Exercise data

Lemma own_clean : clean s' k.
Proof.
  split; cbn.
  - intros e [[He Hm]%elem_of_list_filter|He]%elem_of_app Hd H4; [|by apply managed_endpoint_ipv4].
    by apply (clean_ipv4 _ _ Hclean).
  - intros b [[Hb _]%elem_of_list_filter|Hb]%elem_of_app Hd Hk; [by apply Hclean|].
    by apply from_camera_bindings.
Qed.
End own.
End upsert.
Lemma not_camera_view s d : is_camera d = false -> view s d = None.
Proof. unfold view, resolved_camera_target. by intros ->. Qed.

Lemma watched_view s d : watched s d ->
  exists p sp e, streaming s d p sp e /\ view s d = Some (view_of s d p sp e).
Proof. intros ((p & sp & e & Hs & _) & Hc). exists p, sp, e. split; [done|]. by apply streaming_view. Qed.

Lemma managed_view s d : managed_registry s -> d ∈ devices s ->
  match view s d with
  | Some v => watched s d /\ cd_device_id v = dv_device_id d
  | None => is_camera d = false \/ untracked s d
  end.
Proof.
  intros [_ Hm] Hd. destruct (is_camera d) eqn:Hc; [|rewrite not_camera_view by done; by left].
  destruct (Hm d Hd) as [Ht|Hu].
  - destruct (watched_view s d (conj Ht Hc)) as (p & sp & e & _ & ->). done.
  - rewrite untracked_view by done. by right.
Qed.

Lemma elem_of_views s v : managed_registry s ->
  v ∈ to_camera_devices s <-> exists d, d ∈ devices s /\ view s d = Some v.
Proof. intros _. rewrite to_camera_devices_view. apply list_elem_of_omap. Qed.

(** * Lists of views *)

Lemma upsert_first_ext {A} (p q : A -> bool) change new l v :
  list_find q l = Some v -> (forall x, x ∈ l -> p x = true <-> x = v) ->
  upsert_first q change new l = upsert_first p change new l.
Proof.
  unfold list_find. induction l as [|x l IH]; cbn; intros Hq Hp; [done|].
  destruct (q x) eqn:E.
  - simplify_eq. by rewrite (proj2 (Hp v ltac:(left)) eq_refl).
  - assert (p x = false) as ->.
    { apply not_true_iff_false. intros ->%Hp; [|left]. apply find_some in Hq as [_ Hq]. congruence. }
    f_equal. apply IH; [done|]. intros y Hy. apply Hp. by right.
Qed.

Required work
Some lines in the records may hold "unfold"; state how many do, and give no more than that number.

Problem solution
2